Peascod
Peascod

Reputation: 51

Python-Polars: How to filter categorical column with string list

Update: df_cat.filter(pl.col('a_cat').is_in(['a', 'c'])) now works as expected in Polars.


I have a Polars dataframe like below:

df_cat = pl.DataFrame(
[
    pl.Series("a_cat", ["c", "a", "b", "c", "b"], dtype=pl.Categorical),
    pl.Series("b_cat", ["F", "G", "E", "G", "G"], dtype=pl.Categorical)
])
print(df_cat)
shape: (5, 2)
┌───────┬───────┐
│ a_cat ┆ b_cat │
│ ---   ┆ ---   │
│ cat   ┆ cat   │
╞═══════╪═══════╡
│ c     ┆ F     │
│ a     ┆ G     │
│ b     ┆ E     │
│ c     ┆ G     │
│ b     ┆ G     │
└───────┴───────┘

The following filter runs perfectly fine:

print(df_cat.filter(pl.col('a_cat') == 'c'))
shape: (2, 2)
┌───────┬───────┐
│ a_cat ┆ b_cat │
│ ---   ┆ ---   │
│ cat   ┆ cat   │
╞═══════╪═══════╡
│ c     ┆ F     │
│ c     ┆ G     │
└───────┴───────┘

What I want is to use a list of string to run the filter more efficiently. So I tried and ended up with the following error message:

print(df_cat.filter(pl.col('a_cat').is_in(['a', 'c'])))
---------------------------------------------------------------------------
ComputeError                              Traceback (most recent call last)
d:\GitRepo\Test2\stockEMD3.ipynb Cell 9 in <cell line: 1>()
----> 1 print(df_cat.filter(pl.col('a_cat').is_in(['c'])))

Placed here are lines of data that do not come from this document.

Lemma canonicalEntry_canonical kind entry path p :
  canonicalEntry domainToASCII kind entry path = Ok p →
  kind_of p = kind ∧ canonical_permission p.
Proof.
  unfold canonicalEntry. intros H.
  repeat match type of H with
  | (if streq kind ?k then _ else _) = _ =>
      destruct (streq kind k) eqn:?; [match goal with E : streq kind _ = true |- _ =>
        apply streq_true in E; subst kind end|]
  end; [..|done].
  - unfold canonicalCapability in H. open_parser H.
    match goal with H : capability_items _ _ _ _ = Ok _ |- _ =>
      apply capability_items_canonical in H as (H1 & H2 & _) end.
    split; [done|]. split; [by rewrite js_sort_perm|by apply js_sort_strict].
  - unfold canonicalNames in H. open_parser H. split; [done|].
    eapply sortedUnique_strings; [apply environmentName_idem|done].
  - unfold canonicalNames in H. open_parser H. split; [done|].
    eapply sortedUnique_strings; [apply portableName_idem|done].
  - unfold canonicalExecutor in H. open_parser H. split; [done|].
    eapply sortedUnique_strings; [apply member_of_idem|done].
  - unfold canonicalFilesystem in H. open_parser H.
    match goal with H : root_items _ _ _ _ = Ok _ |- _ =>
      apply root_items_canonical in H as (H1 & H2 & _) end.
    split; [done|]. split; [by rewrite js_sort_perm|by apply js_sort_strict].
  - unfold canonicalNetwork, canonicalMethods in H. open_parser H. split; [done|]. split_and!.
    + eapply sortedUnique_strings; [by apply canonicalHost_idem|done].
    + apply Forall_sortedUnique; [apply _|]. eapply map_items_good; [apply integer_in_idem|done].
    + apply sortedUnique_strict, _.
    + eapply sortedUnique_strings; [apply http_method_idem|done].
  - unfold canonicalWorker in H. open_parser H. split; [done|].
    match goal with H : label_items _ _ _ _ = Ok _ |- _ =>
      apply label_items_canonical in H as [H1 H2] end;
      [|apply js_sort_sorted, _|constructor|by intros ? ? ?%elem_of_nil|constructor].
    split_and!; [done|done|..]; by eapply integer_in_idem.
Qed.

Lemma permission_items_canonical : ∀ items index seen ps,
  permission_items domainToASCII index seen items = Ok ps →
  Forall canonical_permission ps ∧ NoDup (map kind_of ps) ∧ ∀ p, p ∈ ps → kind_of p ∉ seen.
Proof.
  induction items as [|item items IH]; intros index seen ps H; cbn [permission_items] in H.
  - injection H as <-. split_and!; [constructor|constructor|by intros ? ?%elem_of_nil].
  - cbv zeta in H. open_parser H.
    match goal with H : permission_items _ _ _ _ = Ok _ |- _ => apply IH in H as (H1 & H2 & H3) end.
    match goal with H : canonicalEntry _ _ _ _ = Ok _ |- _ =>
      apply canonicalEntry_canonical in H as [<- Hc] end.
    match goal with H : includes seen _ = false |- _ => apply includes_false in H end.
    split_and!; [by constructor| |].
    + simpl. constructor; [|done]. intros (e & E & He)%list_elem_of_fmap. apply (H3 e He).
      rewrite <- E. left.
    + intros e [->|He]%elem_of_cons; [done|]. specialize (H3 e He). set_solver.
Qed.

Lemma canonicalize_canonical j ps : canonicalize domainToASCII j = Ok ps → canonical_set ps.
Proof.
  unfold canonicalize. intros H. open_parser H.
  match goal with H : permission_items _ _ _ _ = Ok _ |- _ =>
    apply permission_items_canonical in H as (H1 & H2 & _) end.
  split; [by rewrite js_sort_perm|by apply js_sort_strict].
Qed.

(** ** Printing a permission set, and reading it back *)
Definition strings_json (l : list jstring) : json := JArr (map JStr l).
Definition capability_json (e : CapabilityPermissionEntry) : json :=
  JObj [(js "methods", strings_json (cp_methods e)); (js "name", JStr (cp_name e))].
Definition root_json (r : FilesystemRootPermission) : json :=
  JObj [(js "access", strings_json (fr_access r)); (js "path", JStr (fr_path r))].
Definition integer_json (z : Z) : json := JNum (NInt z).

Definition permission_json (p : Permission) : json :=
  let kind := (js "kind", JStr (kind_of p)) in
  match p with
  | CapabilityPermission cs => JObj [(js "capabilities", JArr (map capability_json cs)); kind]
  | EnvironmentPermission names => JObj [kind; (js "names", strings_json names)]
  | ExecutorPermission executors => JObj [(js "executors", strings_json executors); kind]
  | FilesystemPermission roots => JObj [kind; (js "roots", JArr (map root_json roots))]
  | NetworkPermission hosts ports methods =>
      JObj [(js "hosts", strings_json hosts); kind; (js "methods", strings_json methods);
            (js "ports", JArr (map integer_json ports))]
  | SecretPermission names => JObj [kind; (js "names", strings_json names)]
  | WorkerPermission labels r =>
      JObj [kind; (js "labels", JObj (map (λ e, (e.1, JStr e.2)) labels));
            (js "resources", JObj [(js "cpuMillis", integer_json (cpuMillis r));
                                   (js "memoryBytes", integer_json (memoryBytes r));
                                   (js "storageBytes", integer_json (storageBytes r))])]
  end.

Lemma reread_strings f p i l :
  canonical_strings f l →
  map_items f p i (map JStr l) = Ok l ∧ sortedUnique l compareText = l.
Proof.
  intros [Hg Hs]. split; [by apply good_map_items|]. by apply strict_sortedUnique.
Qed.

Lemma reread_capabilities path : ∀ cs index seen,
  Forall (λ e, good portableName JStr (cp_name e) ∧ canonical_strings portableName (cp_methods e)) cs →
  NoDup (map cp_name cs) → (∀ e, e ∈ cs → cp_name e ∉ seen) →
  capability_items path index seen (map capability_json cs) = Ok cs.
Proof.
  induction cs as [|[n ms] cs IH]; intros index seen HF Hnd Hseen; [done|].
  apply Forall_cons in HF as [[Hn Hm] HF]. simpl in Hnd. apply NoDup_cons in Hnd as [Hnn Hnd].
  cbn [map capability_items]. cbv zeta. 
  change (capability_json {| cp_name := n; cp_methods := ms |})
    with (JObj [(js "methods", strings_json ms); (js "name", JStr n)]).
  cbn [objectAt cp_name cp_methods] in *.
  rewrite bind_ok_l. change (exactKeys _ [js "methods"; js "name"] ?q) with (Ok tt : checked unit).
  rewrite bind_ok_l. change (field _ (js "name") ?q) with (Ok (JStr n) : checked json).
  rewrite bind_ok_l, Hn, bind_ok_l.
  assert (includes seen n = false) as -> by (apply includes_false, (Hseen {| cp_name := n; cp_methods := ms |}); left).
  rewrite throw_if_false. change (field _ (js "methods") ?q) with (Ok (strings_json ms) : checked json).
  rewrite bind_ok_l. cbn [strings_json arrayAt]. rewrite bind_ok_l.
  simpl in Hm. apply (reread_strings _ (at_key (item_path (path ++ js "/capabilities") index) (js "methods")) 0)
    in Hm as [-> Hsu]. rewrite bind_ok_l, Hsu, IH; [done|done|done|].
  intros e He. rewrite not_elem_of_cons. split; [|apply Hseen; by right].
  intros E. apply Hnn. rewrite <- E. apply list_elem_of_fmap. eauto.
Qed.

Lemma reread_roots path : ∀ rs index seen,
  Forall (λ r, good canonicalRoot JStr (fr_path r) ∧
               canonical_strings (member_of ACCESS_MODES) (fr_access r)) rs →
  NoDup (map fr_path rs) → (∀ r, r ∈ rs → fr_path r ∉ seen) →
  root_items path index seen (map root_json rs) = Ok rs.
Proof.
  induction rs as [|[n ms] rs IH]; intros index seen HF Hnd Hseen; [done|].
  apply Forall_cons in HF as [[Hn Hm] HF]. simpl in Hnd. apply NoDup_cons in Hnd as [Hnn Hnd].
  cbn [map root_items]. cbv zeta. 
  change (root_json {| fr_path := n; fr_access := ms |})
    with (JObj [(js "access", strings_json ms); (js "path", JStr n)]).
  cbn [objectAt fr_path fr_access] in *.
  rewrite bind_ok_l. change (exactKeys _ [js "access"; js "path"] ?q) with (Ok tt : checked unit).
  rewrite bind_ok_l. change (field _ (js "path") ?q) with (Ok (JStr n) : checked json).
  rewrite bind_ok_l, Hn, bind_ok_l.
  assert (includes seen n = false) as -> by (apply includes_false, (Hseen {| fr_path := n; fr_access := ms |}); left).
  rewrite throw_if_false. change (field _ (js "access") ?q) with (Ok (strings_json ms) : checked json).
  rewrite bind_ok_l. cbn [strings_json arrayAt]. rewrite bind_ok_l.
  simpl in Hm. apply (reread_strings _ (at_key (item_path (path ++ js "/roots") index) (js "access")) 0)
    in Hm as [-> Hsu]. rewrite bind_ok_l, Hsu, IH; [done|done|done|].
  intros e He. rewrite not_elem_of_cons. split; [|apply Hseen; by right].
  intros E. apply Hnn. rewrite <- E. apply list_elem_of_fmap. eauto.
Qed.

Definition label_json (e : jstring * jstring) : jstring * json := (e.1, JStr e.2).

Lemma label_json_get (labels : jsmap jstring jstring) n v :
  NoDup (JsMap.keys labels) → (n, v) ∈ labels → JsMap.get (map label_json labels) n = Some (JStr v).
Proof.
  intros Hnd Hin. apply JsMap.in_get.
  - unfold JsMap.wf, JsMap.keys. rewrite <- list_fmap_compose. exact Hnd.
  - apply list_elem_of_fmap. by exists (n, v).
Qed.

Lemma strictly_keys_NoDup l : strictly compareText l → NoDup l.
Proof. apply (strict_NoDup compareText). Qed.

Lemma reread_labels path labels : 
  Forall (λ e, good portableName JStr e.1 ∧ good portableName JStr e.2) labels →
  NoDup (JsMap.keys labels) → ∀ rest done, labels = done ++ rest →
  label_items (map label_json labels) path (JsMap.keys rest) done = Ok labels.
Proof.
  intros HF Hnd. induction rest as [|[n v] rest IH]; intros before E; cbn [JsMap.keys fmap list_fmap label_items].
  - by rewrite E, app_nil_r.
  - assert ((n, v) ∈ labels) as Hin by (rewrite E; set_solver).
    rewrite Forall_forall in HF. destruct (HF _ Hin) as [Hn Hv]. cbv zeta.
    cbn [fst snd] in *. rewrite Hn, bind_ok_l. unfold field. rewrite (label_json_get _ n v) by done.
    rewrite bind_ok_l, Hv, bind_ok_l. rewrite JsMap.set_absent.
    + apply IH. by rewrite E, <- app_assoc.
    + rewrite E in Hnd. unfold JsMap.keys in *. rewrite fmap_app in Hnd. simpl in Hnd.
      apply NoDup_app in Hnd as (_ & Hd & _). intros Hk. apply (Hd n Hk). left.
Qed.

(** One category, read back from its text. *)
Lemma reread_entry p path :
  canonical_permission p →
  ∃ fields, permission_json p = JObj fields ∧
    JsMap.get fields (js "kind") = Some (JStr (kind_of p)) ∧
    canonicalEntry domainToASCII (kind_of p) fields path = Ok p.
Proof.
  intros Hp. destruct p as [cs|names|es|rs|hs ps ms|names|ls [c m s]]; eexists;
    (split; [reflexivity|split; [reflexivity|]]); unfold canonicalEntry;
    repeat match goal with
    | |- (if streq ?a ?b then ?x else ?y) = _ =>
        let v := eval vm_compute in (streq a b) in
        change (if streq a b then x else y) with (if v then x else y); cbv iota
    end.
  - destruct Hp as [HF Hs]. unfold canonicalCapability.
    change (exactKeys _ [js "capabilities"; js "kind"] ?q) with (Ok tt : checked unit). rewrite bind_ok_l.
    change (field _ (js "capabilities") ?q) with (Ok (JArr (map capability_json cs)) : checked json).
    rewrite bind_ok_l. cbn [arrayAt]. rewrite bind_ok_l, reread_capabilities.
    + rewrite bind_ok_l, strictly_sort; [done|apply comparator_on, _|done].
    + done.
    + by apply strictly_NoDup.
    + intros e _. apply not_elem_of_nil.
  - destruct (reread_strings _ (at_key path (js "names")) 0 _ Hp) as [E1 E2]. unfold canonicalNames.
    change (exactKeys _ [js "kind"; js "names"] ?q) with (Ok tt : checked unit). rewrite bind_ok_l.
    change (field _ (js "names") ?q) with (Ok (strings_json names) : checked json).
    rewrite bind_ok_l. cbn [strings_json arrayAt]. by rewrite bind_ok_l, E1, bind_ok_l, E2.
  - destruct (reread_strings _ (at_key path (js "executors")) 0 _ Hp) as [E1 E2]. unfold canonicalExecutor.
    change (exactKeys _ [js "executors"; js "kind"] ?q) with (Ok tt : checked unit). rewrite bind_ok_l.
    change (field _ (js "executors") ?q) with (Ok (strings_json es) : checked json).
    rewrite bind_ok_l. cbn [strings_json arrayAt]. by rewrite bind_ok_l, E1, bind_ok_l, E2.
  - destruct Hp as [HF Hs]. unfold canonicalFilesystem.
    change (exactKeys _ [js "kind"; js "roots"] ?q) with (Ok tt : checked unit). rewrite bind_ok_l.
    change (field _ (js "roots") ?q) with (Ok (JArr (map root_json rs)) : checked json).
    rewrite bind_ok_l. cbn [arrayAt]. rewrite bind_ok_l, reread_roots.
    + rewrite bind_ok_l, strictly_sort; [done|apply comparator_on, _|done].
    + done.
    + by apply strictly_NoDup.
    + intros e _. apply not_elem_of_nil.
  - destruct Hp as (Hh & [Hp1 Hp2] & Hm).
    destruct (reread_strings _ (at_key path (js "hosts")) 0 _ Hh) as [E1 E2].
    destruct (reread_strings _ (at_key path (js "methods")) 0 _ Hm) as [E3 E4].
    unfold canonicalNetwork, canonicalMethods.
    change (exactKeys _ [js "hosts"; js "kind"; js "methods"; js "ports"] ?q) with (Ok tt : checked unit).
    rewrite bind_ok_l.
    change (field _ (js "hosts") ?q) with (Ok (strings_json hs) : checked json).
    change (field _ (js "ports") ?q) with (Ok (JArr (map integer_json ps)) : checked json).
    change (field _ (js "methods") ?q) with (Ok (strings_json ms) : checked json).
    rewrite bind_ok_l. cbn [strings_json arrayAt]. rewrite bind_ok_l, E1, !bind_ok_l.
    cbn [arrayAt]. rewrite bind_ok_l. unfold integer_json.
    rewrite (good_map_items (integer_in 1 65535) (λ z, JNum (NInt z))), !bind_ok_l by done.
    cbn [strings_json arrayAt]. rewrite bind_ok_l.
    change (map_items _ (at_key path (js "methods")) 0 (map JStr ms))
      with (map_items http_method (at_key path (js "methods")) 0 (map JStr ms)).
    rewrite E3, !bind_ok_l, E2, E4. do 2 f_equal. by apply strict_sortedUnique.
  - destruct (reread_strings _ (at_key path (js "names")) 0 _ Hp) as [E1 E2]. unfold canonicalNames.
    change (exactKeys _ [js "kind"; js "names"] ?q) with (Ok tt : checked unit). rewrite bind_ok_l.
    change (field _ (js "names") ?q) with (Ok (strings_json names) : checked json).
    rewrite bind_ok_l. cbn [strings_json arrayAt]. by rewrite bind_ok_l, E1, bind_ok_l, E2.
  - destruct Hp as (HF & Hs & Hc & Hm & Hst). cbn [cpuMillis memoryBytes storageBytes] in *.
    unfold canonicalWorker. cbv zeta.
    change (exactKeys _ [js "kind"; js "labels"; js "resources"] ?q) with (Ok tt : checked unit).
    rewrite bind_ok_l.
    change (field _ (js "labels") ?q) with (Ok (JObj (map label_json ls)) : checked json).
    rewrite bind_ok_l. cbn [objectAt]. rewrite bind_ok_l.
    assert (JsMap.keys (map label_json ls) = JsMap.keys ls) as ->.
    { unfold JsMap.keys. change (map label_json ls) with (label_json <$> ls).
      by rewrite <- list_fmap_compose. }
    rewrite strictly_sort by done || apply _.
    rewrite (reread_labels path ls HF (strictly_keys_NoDup _ Hs) ls []) by done.
    rewrite bind_ok_l.
    change (field _ (js "resources") ?q) with (Ok (JObj [(js "cpuMillis", integer_json c);
      (js "memoryBytes", integer_json m); (js "storageBytes", integer_json s)]) : checked json).
    rewrite bind_ok_l. cbn [objectAt]. rewrite bind_ok_l.
    change (exactKeys _ [js "cpuMillis"; js "memoryBytes"; js "storageBytes"] ?q) with (Ok tt : checked unit).
    rewrite bind_ok_l.
    change (field _ (js "cpuMillis") ?q) with (Ok (integer_json c) : checked json).
    rewrite bind_ok_l. unfold integer_json. rewrite Hc, bind_ok_l.
    change (field _ (js "memoryBytes") ?q) with (Ok (JNum (NInt m)) : checked json).
    rewrite bind_ok_l, Hm, bind_ok_l.
    change (field _ (js "storageBytes") ?q) with (Ok (JNum (NInt s)) : checked json).
    by rewrite bind_ok_l, Hst, bind_ok_l.
Qed.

File c:\ProgramData\Anaconda3\envs\charm3.9\lib\site-packages\polars\internals\dataframe\frame.py:2185, in DataFrame.filter(self, predicate)
   2181 if _NUMPY_AVAILABLE and isinstance(predicate, np.ndarray):
   2182     predicate = pli.Series(predicate)
   2184 return (
-> 2185     self.lazy()
   2186     .filter(predicate)  # type: ignore[arg-type]
   2187     .collect(no_optimization=True, string_cache=False)
   2188 )

File c:\ProgramData\Anaconda3\envs\charm3.9\lib\site-packages\polars\internals\lazyframe\frame.py:660, in LazyFrame.collect(self, type_coercion, predicate_pushdown, projection_pushdown, simplify_expression, string_cache, no_optimization, slice_pushdown)
    650     projection_pushdown = False
    652 ldf = self._ldf.optimization_toggle(
    653     type_coercion,
    654     predicate_pushdown,
   (...)
    658     slice_pushdown,
    659 )
--> 660 return pli.wrap_df(ldf.collect())

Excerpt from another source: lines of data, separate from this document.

Lemma feed_values d input values more :
  feed d input (more ++ values) =
  match feed d input values with (d', Ok values') => (d', Ok (more ++ values')) | (d', Err e) => (d', Err e) end.
Proof.
  revert d values. induction input as [|x input IH]; intros d values; [done|]. cbn [Framing.feed].
  destruct (feed1 number_of d x) as [d' []]; [|done]. by rewrite <- app_assoc, IH.
Qed.

(** The bytes of a header that is not complete. *)
Lemma feed_header header a values :
  (length (header ++ a) < 4)%nat →
  feed {| d_header := header; d_payload := None |} a values = ({| d_header := header ++ a; d_payload := None |}, Ok values).
Proof.
  revert header. induction a as [|b a IH]; intros header Hl; [by rewrite app_nil_r|].
  cbn [Framing.feed]. unfold feed1. cbn [d_payload d_header]. rewrite (cons_middle b), app_assoc in Hl.
  destruct (Nat.ltb_spec (length (header ++ [b])) 4).
  - rewrite app_nil_r, IH by done. by rewrite <- app_assoc.
  - rewrite length_app in Hl. lia.
Qed.
Lemma feed_header_last header a values :
  (length header < 4)%nat → length (header ++ a) = 4%nat →
  feed {| d_header := header; d_payload := None |} a values =
  let length := get_uint (header ++ a) in
  if (length =? 0) || (PROCESS_EXECUTOR_MAX_FRAME_BYTES <? length) then (new_decoder, Err length_error)
  else ({| d_header := []; d_payload := Some (length, []) |}, Ok values).
Proof.
  intros Hh Hl. destruct (exists_last (l := a)) as (a' & b & ->); [intros ->; rewrite app_nil_r in Hl; lia|].
  rewrite app_assoc in *. rewrite length_app in Hl. cbn in Hl.
  rewrite feed_app, feed_header by lia. cbn [Framing.feed]. unfold feed1. cbn [d_payload d_header].
  destruct (Nat.ltb_spec (length ((header ++ a') ++ [b])) 4); [rewrite !length_app in *; simpl in *; lia|].
  cbn zeta. destruct (_ || _); [done|]. by rewrite app_nil_r.
Qed.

ComputeError: joins/or comparisons on categorical dtypes can only happen if they are created under the same global string cache

From this Stackoverflow link I understand "You need to set a global string cache to compare categoricals created in different columns/lists." but my question is

  1. Why the == one single string filter case works?
  2. What is the proper way to filter a categorical column with a list of string?

Thanks!

Upvotes: 1

Views: 4401

Answers (3)

ritchie46
ritchie46

Reputation: 14630

As the error states: ComputeError: joins/or comparisons on categorical dtypes can only happen if they are created under the same global string cache.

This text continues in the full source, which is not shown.